_SUPPLIED MATERIAL_
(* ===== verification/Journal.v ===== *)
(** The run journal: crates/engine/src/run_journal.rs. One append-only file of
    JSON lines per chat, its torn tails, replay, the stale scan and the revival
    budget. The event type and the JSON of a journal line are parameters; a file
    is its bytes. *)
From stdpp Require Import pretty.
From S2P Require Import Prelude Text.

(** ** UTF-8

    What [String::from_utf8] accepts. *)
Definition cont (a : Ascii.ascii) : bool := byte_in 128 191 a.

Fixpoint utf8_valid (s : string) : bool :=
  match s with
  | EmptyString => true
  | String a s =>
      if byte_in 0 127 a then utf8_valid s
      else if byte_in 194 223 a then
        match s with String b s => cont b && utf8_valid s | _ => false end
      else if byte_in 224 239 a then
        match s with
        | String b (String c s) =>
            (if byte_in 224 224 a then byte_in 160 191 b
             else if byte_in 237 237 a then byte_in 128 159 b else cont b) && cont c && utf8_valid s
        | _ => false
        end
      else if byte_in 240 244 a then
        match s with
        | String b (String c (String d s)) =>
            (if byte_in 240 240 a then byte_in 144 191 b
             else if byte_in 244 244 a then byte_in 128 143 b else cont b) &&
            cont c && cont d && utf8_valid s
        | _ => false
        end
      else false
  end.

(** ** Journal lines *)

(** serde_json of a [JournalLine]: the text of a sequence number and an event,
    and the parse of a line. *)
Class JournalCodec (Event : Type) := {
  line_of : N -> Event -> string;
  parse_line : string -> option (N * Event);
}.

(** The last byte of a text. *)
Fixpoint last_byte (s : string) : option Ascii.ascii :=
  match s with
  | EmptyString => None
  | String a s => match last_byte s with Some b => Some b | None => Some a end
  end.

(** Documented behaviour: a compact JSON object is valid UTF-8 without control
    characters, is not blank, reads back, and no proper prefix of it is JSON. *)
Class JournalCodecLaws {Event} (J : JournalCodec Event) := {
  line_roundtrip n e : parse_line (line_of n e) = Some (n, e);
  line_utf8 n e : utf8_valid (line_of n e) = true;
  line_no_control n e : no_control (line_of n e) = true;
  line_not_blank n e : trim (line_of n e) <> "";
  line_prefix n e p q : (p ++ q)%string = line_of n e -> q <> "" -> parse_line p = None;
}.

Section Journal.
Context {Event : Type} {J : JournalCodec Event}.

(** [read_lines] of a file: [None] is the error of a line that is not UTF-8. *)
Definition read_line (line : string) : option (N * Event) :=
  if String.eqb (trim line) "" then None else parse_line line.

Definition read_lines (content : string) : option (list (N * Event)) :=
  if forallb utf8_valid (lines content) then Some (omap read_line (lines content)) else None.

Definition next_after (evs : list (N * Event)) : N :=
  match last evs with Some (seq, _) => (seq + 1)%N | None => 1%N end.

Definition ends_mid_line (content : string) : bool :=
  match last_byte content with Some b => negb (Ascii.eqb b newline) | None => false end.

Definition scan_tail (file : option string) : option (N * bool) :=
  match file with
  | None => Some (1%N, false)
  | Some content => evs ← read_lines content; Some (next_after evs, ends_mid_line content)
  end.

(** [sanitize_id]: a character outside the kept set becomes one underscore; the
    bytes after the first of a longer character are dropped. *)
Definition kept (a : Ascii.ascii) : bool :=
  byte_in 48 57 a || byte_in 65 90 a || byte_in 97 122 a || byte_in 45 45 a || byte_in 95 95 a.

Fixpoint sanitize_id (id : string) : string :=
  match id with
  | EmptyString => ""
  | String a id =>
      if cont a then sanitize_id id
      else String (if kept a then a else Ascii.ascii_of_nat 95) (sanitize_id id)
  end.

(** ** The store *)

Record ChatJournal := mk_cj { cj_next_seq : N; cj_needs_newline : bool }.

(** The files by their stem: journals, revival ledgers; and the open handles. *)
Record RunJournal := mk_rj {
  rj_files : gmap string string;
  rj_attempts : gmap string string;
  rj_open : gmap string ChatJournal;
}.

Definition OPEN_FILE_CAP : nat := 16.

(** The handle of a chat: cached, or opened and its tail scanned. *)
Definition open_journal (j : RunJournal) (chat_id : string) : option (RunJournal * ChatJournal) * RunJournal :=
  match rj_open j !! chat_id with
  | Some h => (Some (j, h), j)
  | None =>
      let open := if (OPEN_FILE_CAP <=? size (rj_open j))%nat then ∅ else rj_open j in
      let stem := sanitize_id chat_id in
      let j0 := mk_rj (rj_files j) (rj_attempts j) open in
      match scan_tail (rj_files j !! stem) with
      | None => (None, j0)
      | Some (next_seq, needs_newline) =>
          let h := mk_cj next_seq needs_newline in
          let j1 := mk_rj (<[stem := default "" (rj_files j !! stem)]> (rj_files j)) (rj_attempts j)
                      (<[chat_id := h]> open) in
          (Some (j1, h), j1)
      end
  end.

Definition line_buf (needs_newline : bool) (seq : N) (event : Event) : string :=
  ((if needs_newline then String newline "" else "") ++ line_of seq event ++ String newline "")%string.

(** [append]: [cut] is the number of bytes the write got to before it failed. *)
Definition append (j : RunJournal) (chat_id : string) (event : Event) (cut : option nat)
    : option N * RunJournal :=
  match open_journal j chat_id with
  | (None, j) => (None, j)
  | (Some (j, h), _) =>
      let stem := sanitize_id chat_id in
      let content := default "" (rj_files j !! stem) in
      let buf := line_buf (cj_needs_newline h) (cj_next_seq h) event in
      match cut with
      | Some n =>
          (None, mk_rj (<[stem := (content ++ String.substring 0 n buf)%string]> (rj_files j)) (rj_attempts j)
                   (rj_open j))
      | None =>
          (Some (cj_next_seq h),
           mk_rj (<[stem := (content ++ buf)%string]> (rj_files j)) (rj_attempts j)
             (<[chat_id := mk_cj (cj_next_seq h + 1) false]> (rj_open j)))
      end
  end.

_PROBLEM DESCRIPTION_
Reproduce the listing in full, exactly, so that no line is missing.

_YOUR RESPONSE_
(* ===== verification/Journal.v ===== *)
(** The run journal: crates/engine/src/run_journal.rs. One append-only file of
    JSON lines per chat, its torn tails, replay, the stale scan and the revival
    budget. The event type and the JSON of a journal line are parameters; a file
    is its bytes. *)
From stdpp Require Import pretty.
From S2P Require Import Prelude Text.

(** ** UTF-8

    What [String::from_utf8] accepts. *)
Definition cont (a : Ascii.ascii) : bool := byte_in 128 191 a.

Fixpoint utf8_valid (s : string) : bool :=
  match s with
  | EmptyString => true
  | String a s =>
      if byte_in 0 127 a then utf8_valid s
      else if byte_in 194 223 a then
        match s with String b s => cont b && utf8_valid s | _ => false end
      else if byte_in 224 239 a then
        match s with
        | String b (String c s) =>
            (if byte_in 224 224 a then byte_in 160 191 b
             else if byte_in 237 237 a then byte_in 128 159 b else cont b) && cont c && utf8_valid s
        | _ => false
        end
      else if byte_in 240 244 a then
        match s with
        | String b (String c (String d s)) =>
            (if byte_in 240 240 a then byte_in 144 191 b
             else if byte_in 244 244 a then byte_in 128 143 b else cont b) &&
            cont c && cont d && utf8_valid s
        | _ => false
        end
      else false
  end.

(** ** Journal lines *)

(** serde_json of a [JournalLine]: the text of a sequence number and an event,
    and the parse of a line. *)
Class JournalCodec (Event : Type) := {
  line_of : N -> Event -> string;
  parse_line : string -> option (N * Event);
}.

(** The last byte of a text. *)
Fixpoint last_byte (s : string) : option Ascii.ascii :=
  match s with
  | EmptyString => None
  | String a s => match last_byte s with Some b => Some b | None => Some a end
  end.

(** Documented behaviour: a compact JSON object is valid UTF-8 without control
    characters, is not blank, reads back, and no proper prefix of it is JSON. *)
Class JournalCodecLaws {Event} (J : JournalCodec Event) := {
  line_roundtrip n e : parse_line (line_of n e) = Some (n, e);
  line_utf8 n e : utf8_valid (line_of n e) = true;
  line_no_control n e : no_control (line_of n e) = true;
  line_not_blank n e : trim (line_of n e) <> "";
  line_prefix n e p q : (p ++ q)%string = line_of n e -> q <> "" -> parse_line p = None;
}.

Section Journal.
Context {Event : Type} {J : JournalCodec Event}.

(** [read_lines] of a file: [None] is the error of a line that is not UTF-8. *)
Definition read_line (line : string) : option (N * Event) :=
  if String.eqb (trim line) "" then None else parse_line line.

Definition read_lines (content : string) : option (list (N * Event)) :=
  if forallb utf8_valid (lines content) then Some (omap read_line (lines content)) else None.

Definition next_after (evs : list (N * Event)) : N :=
  match last evs with Some (seq, _) => (seq + 1)%N | None => 1%N end.

Definition ends_mid_line (content : string) : bool :=
  match last_byte content with Some b => negb (Ascii.eqb b newline) | None => false end.

Definition scan_tail (file : option string) : option (N * bool) :=
  match file with
  | None => Some (1%N, false)
  | Some content => evs ← read_lines content; Some (next_after evs, ends_mid_line content)
  end.

(** [sanitize_id]: a character outside the kept set becomes one underscore; the
    bytes after the first of a longer character are dropped. *)
Definition kept (a : Ascii.ascii) : bool :=
  byte_in 48 57 a || byte_in 65 90 a || byte_in 97 122 a || byte_in 45 45 a || byte_in 95 95 a.

Fixpoint sanitize_id (id : string) : string :=
  match id with
  | EmptyString => ""
  | String a id =>
      if cont a then sanitize_id id
      else String (if kept a then a else Ascii.ascii_of_nat 95) (sanitize_id id)
  end.

(** ** The store *)

Record ChatJournal := mk_cj { cj_next_seq : N; cj_needs_newline : bool }.

(** The files by their stem: journals, revival ledgers; and the open handles. *)
Record RunJournal := mk_rj {
  rj_files : gmap string string;
  rj_attempts : gmap string string;
  rj_open : gmap string ChatJournal;
}.

Definition OPEN_FILE_CAP : nat := 16.

(** The handle of a chat: cached, or opened and its tail scanned. *)
Definition open_journal (j : RunJournal) (chat_id : string) : option (RunJournal * ChatJournal) * RunJournal :=
  match rj_open j !! chat_id with
  | Some h => (Some (j, h), j)
  | None =>
      let open := if (OPEN_FILE_CAP <=? size (rj_open j))%nat then ∅ else rj_open j in
      let stem := sanitize_id chat_id in
      let j0 := mk_rj (rj_files j) (rj_attempts j) open in
      match scan_tail (rj_files j !! stem) with
      | None => (None, j0)
      | Some (next_seq, needs_newline) =>
          let h := mk_cj next_seq needs_newline in
          let j1 := mk_rj (<[stem := default "" (rj_files j !! stem)]> (rj_files j)) (rj_attempts j)
                      (<[chat_id := h]> open) in
          (Some (j1, h), j1)
      end
  end.

Definition line_buf (needs_newline : bool) (seq : N) (event : Event) : string :=
  ((if needs_newline then String newline "" else "") ++ line_of seq event ++ String newline "")%string.

(** [append]: [cut] is the number of bytes the write got to before it failed. *)
Definition append (j : RunJournal) (chat_id : string) (event : Event) (cut : option nat)
    : option N * RunJournal :=
  match open_journal j chat_id with
  | (None, j) => (None, j)
  | (Some (j, h), _) =>
      let stem := sanitize_id chat_id in
      let content := default "" (rj_files j !! stem) in
      let buf := line_buf (cj_needs_newline h) (cj_next_seq h) event in
      match cut with
      | Some n =>
          (None, mk_rj (<[stem := (content ++ String.substring 0 n buf)%string]> (rj_files j)) (rj_attempts j)
                   (rj_open j))
      | None =>
          (Some (cj_next_seq h),
           mk_rj (<[stem := (content ++ buf)%string]> (rj_files j)) (rj_attempts j)
             (<[chat_id := mk_cj (cj_next_seq h + 1) false]> (rj_open j)))
      end
  end.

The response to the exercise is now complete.